Supply shortage of Cerezyme more severe than expected
The supply shortage of Genzyme’s Cerezyme (imiglucerase), reported by the European Medicines Agency (EMEA) earlier this year (PJ Online, 10 July 2009), is more severe than previously thought
The supply shortage of Genzyme’s Cerezyme (imiglucerase), reported by the European Medicines Agency (EMEA) earlier this year, is more severe than previously thought.
The agency’s Committee for Medicinal Products for Human Use has agreed new temporary treatment recommendations: only patients at greatest need of treatment — infants, children and adolescents, and adults with severe, life-threatening progression of Gaucher’s disease — will receive Cerezyme, and then at a reduced dose, until the supply situation is resolved (see Panel below).
Genzyme is sending information to all Cerezyme prescribers on how to select patients for dose reduction, switch to alternative treatment or suspend treatment.

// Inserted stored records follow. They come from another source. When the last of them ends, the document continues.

(** A sector of the FAT. *)
Lemma write_fat_spec c k (pre rest : list Z) n :
  0 ≤ n → n * Z.of_nat k = c → c + Z.of_nat k < 4294967296 → 4 * Z.of_nat k < 4294967296 →
  (4 * k ≤ length rest)%nat →
  write_fat param fs rc n (4 * Z.of_nat k) (Z.of_nat (length pre)) (pre ++ rest) =
  Some (pre ++ fat_bytes c k ++ drop (4 * k) rest).
Proof.
  intros Hn Hc Hb Hb4 Hl. unfold write_fat. rewrite Z.mul_comm, Z.div_mul, Hc, u32_small by lia.
  rewrite (Z.mul_comm (Z.of_nat k) 4).
  destruct (fat_reserved_spec k (S (Z.to_nat (4 * Z.of_nat k))) c pre rest) as (j & Hj & Hor & ->);
    [lia..|]. bindr.
  replace (Z.of_nat (length pre) + 4 * Z.of_nat j) with (Z.of_nat (length (pre ++ fat_bytes c j)))
    by (rewrite length_app, fat_bytes_length; lia).
  destruct Hor as [->|Hor].
  - rewrite Nat.sub_diag. cbn [fat_entries]. rewrite (app_assoc pre). done.
  - rewrite fat_entries_spec by (rewrite ?length_drop; lia).
    rewrite <- !app_assoc, drop_drop, (app_assoc (fat_bytes c j)), <- fat_bytes_app.
    repeat (f_equal; try lia).
Qed.
End fat.

(** ** Fields of a sector *)

(** Codecs of little-endian words. *)
Definition le16 : codec := Build_codec 2 GET_U16_LSBFIRST SET_U16_LSBFIRST id.
Definition le32 : codec := Build_codec 4 GET_U32_LSBFIRST SET_U32_LSBFIRST id.

Lemma le16_in : le16 ∈ codecs.
Proof. unfold codecs, le16. set_solver. Qed.
Lemma le32_in : le32 ∈ codecs.
Proof. unfold codecs, le32. set_solver. Qed.

Definition field (o n : nat) (p : list Z) : list Z := take n (drop o p).

Lemma field_same o x p : (o + length x ≤ length p)%nat → field o (length x) (list_inserts o x p) = x.
Proof.
  intros Hl. unfold field. apply list_eq. intros j. destruct (decide (j < length x)%nat) as [Hj|Hj].
  - rewrite lookup_take_lt, lookup_drop, list_lookup_inserts by lia. f_equal. lia.
  - rewrite !lookup_ge_None_2; [done|lia|]. rewrite length_take. lia.
Qed.

Lemma field_other o n o' x p :
  (o + n ≤ o' ∨ o' + length x ≤ o)%nat → field o n (list_inserts o' x p) = field o n p.
Proof.
  intros Hd. unfold field. apply list_eq. intros j. destruct (decide (j < n)%nat) as [Hj|Hj].
  - rewrite !lookup_take_lt, !lookup_drop by lia.
    destruct Hd; [by rewrite list_lookup_inserts_lt by lia|by rewrite list_lookup_inserts_ge by lia].
  - by rewrite !lookup_take_ge by lia.
Qed.

Lemma field_app o n p q : (o + n ≤ length p)%nat → field o n (p ++ q) = field o n p.
Proof. intros H. unfold field. rewrite drop_app_le by lia. by rewrite take_app_le by (rewrite length_drop; lia). Qed.

Lemma inserts_split o (x p : list Z) :
  (o + length x ≤ length p)%nat → list_inserts o x p = take o p ++ x ++ drop (o + length x) p.
Proof.
  intros Hl. assert (Ho : length (take o p) = o) by (rewrite length_take; lia).
  rewrite <- (take_drop o p) at 1. rewrite <- (Nat.add_0_r o) at 1. rewrite <- Ho at 1.
  rewrite list_inserts_app_r. f_equal. rewrite <- (take_drop (length x) (drop o p)).
  rewrite list_inserts_0_r by (rewrite length_take, length_drop; lia). by rewrite drop_drop.
Qed.

Lemma set_at_page c (pre p post : list Z) k v :
  c ∈ codecs → 0 ≤ k → 0 ≤ v → (Z.to_nat k + c_len c ≤ length p)%nat →
  set_at (c_set c) (pre ++ p ++ post) (Z.of_nat (length pre) + k) v =
    Some (pre ++ list_inserts (Z.to_nat k) (c_order c (le_bytes (c_len c) v)) p ++ post).
Proof.
  intros Hc Hk Hv Hl. set (o := Z.to_nat k) in *. replace k with (Z.of_nat o) by lia. destruct (codec_order_involutive c Hc) as (Hlen & _ & _).
  specialize (Hlen (le_bytes (c_len c) v)). rewrite le_bytes_length in Hlen.
  set (x := c_order c (le_bytes (c_len c) v)) in *.
  rewrite <- (take_drop o p) at 1. rewrite <- app_assoc, app_assoc.
  rewrite set_at_app; [|exact (proj1 (Forall_forall _ _) codecs_ok c Hc)| |done|].
  - fold x. rewrite inserts_split by lia. rewrite drop_app_le by (rewrite length_drop; lia).
    rewrite drop_drop, Hlen, <- !app_assoc. done.
  - rewrite length_app, length_take. lia.
  - rewrite length_app, length_drop. lia.
Qed.

Lemma setb_page (pre p post : list Z) k v :
  0 ≤ k < Z.of_nat (length p) →
  setb (pre ++ p ++ post) (Z.of_nat (length pre) + k) v =
    Some (pre ++ list_inserts (Z.to_nat k) [v] p ++ post).
Proof. intros Hk. by rewrite (setb_app _ _ _ _ k) by lia. Qed.

Lemma get_at_field c p o :
  c ∈ codecs → bytes p → (o + c_len c ≤ length p)%nat →
  get_at (c_get c) p (Z.of_nat o) = Some (le_value (c_order c (field o (c_len c) p))).
Proof.
  intros Hc Hb Hl. rewrite <- (take_drop o p) at 1.
  rewrite get_at_app; [done|exact (proj1 (Forall_forall _ _) codecs_ok c Hc)| | |].
  - rewrite length_take. lia.
  - by apply Forall_drop.
  - rewrite length_drop. lia.
Qed.

(** ** Sectors *)

(** What the memory file system reads from the contents [b] of a file. *)
Lemma memfs_read_spec f b off n :
  0 ≤ f_size (mfile f) ≤ Z.of_nat (length b) → f_size (mfile f) < 4294967296 → 0 ≤ off → 0 ≤ n →
  ∃ r, vsfile_memfs_read f b off n =
    Some (take (Z.to_nat n) (drop (Z.to_nat off) (take (Z.to_nat (f_size (mfile f))) b)), r).
Proof.
  intros Hb Hs Ho Hn. unfold vsfile_memfs_read. destruct (Z.leb_spec (f_size (mfile f)) off).
  - exists 0. rewrite (drop_ge (take _ b)) by (rewrite length_take; lia). by rewrite take_nil.
  - rewrite u32_small by lia. rewrite read_at_in by lia. bindr. eexists. do 2 f_equal.
    replace (Z.to_nat (f_size (mfile f)))
      with (Z.to_nat off + Z.to_nat (f_size (mfile f) - off))%nat by lia.
    rewrite <- take_drop_commute, take_take. f_equal. lia.
Qed.

Section sectors.
Context (user_cb : Z → Z → Z → Z → Z → Z → Z → fakefat32 → list Z →
  option (Z * fakefat32 * list Z)).
Context (a : Z) (param : fakefat32_param_t).
Implicit Types (w : mworld fakefat32).

(** The volume is served at [a] and the host has not overwritten its boot
    sector. *)
Record serving w : Prop := {
  sv_pt : ∃ p, pts w !! a = Some p ∧ user_data p = a;
  sv_mal : ∃ m, mals w !! a = Some m ∧ block_size (cap m) = sector_size param;
  sv_param : ∃ pa, mal_param (dev w) !! a = Some pa ∧ ff_params (dev w) !! pa = Some param;
  sv_mbr : fakefat32_mbr (dev w) = fakefat32_mbr_init }.

(** Sectors of at least 512 bytes, in which entries do not cross a boundary;
    all of the volume has 32-bit addresses. *)
Record geometry_ok : Prop := {
  g_ss : 512 ≤ sector_size param < 65536;
  g_ss32 : sector_size param mod 32 = 0;
  g_spc : 0 < sectors_per_cluster param < 256;
  g_sn : 0 ≤ sector_number param;
  g_all : (64 + sector_number param) * sector_size param ≤ 4294967296;
  g_ids : fits 32 (volume_id param) ∧ fits 32 (disk_id param) }.

Context (Hg : geometry_ok).

Notation ss := (sector_size param).
Notation spc := (sectors_per_cluster param).

(** The sectors of one FAT, and the first sector of the data. *)
Definition fat_sectors : Z := (sector_number param / spc + 3) * 4 / ss + 1.
Definition data_base : Z := 80 + 2 * fat_sectors.

Lemma fat_sectors_bound : 1 ≤ fat_sectors ∧ fat_sectors * ss ≤ 2 * 4294967296 ∧
  (sector_number param / spc + 3) * 4 < fat_sectors * ss ∧ data_base < 4294967296.
Proof.
  destruct Hg as [H1 H2 H3 H4 H5 _]. unfold data_base, fat_sectors.
  set (q := sector_number param / spc). assert (Hq : 0 ≤ q ≤ sector_number param).
  { split; [apply Z.div_pos; lia|]. apply Z.div_le_upper_bound; nia. }
  pose proof (Z.div_mod ((q + 3) * 4) ss ltac:(lia)) as Hdm.
  pose proof (Z.mod_pos_bound ((q + 3) * 4) ss ltac:(lia)). set (d := (q + 3) * 4 / ss) in *.
  assert (0 ≤ d) by (apply Z.div_pos; lia). split_and!; nia.
Qed.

The company has also said that the stock-sparing measures will have no impact on supplies to ongoing clinical trials.
The production site bioreactors have been cleaned and manufacture of both medicines has resumed. However, Genzyme has informed the EMEA that the existing stocks of Cerezyme are lower than previously reported.
The EMEA expects the temporary recommendations to continue until the end of 2009. The temporary treatment recommendations for Fabrazyme issued in June 2009 remain unchanged.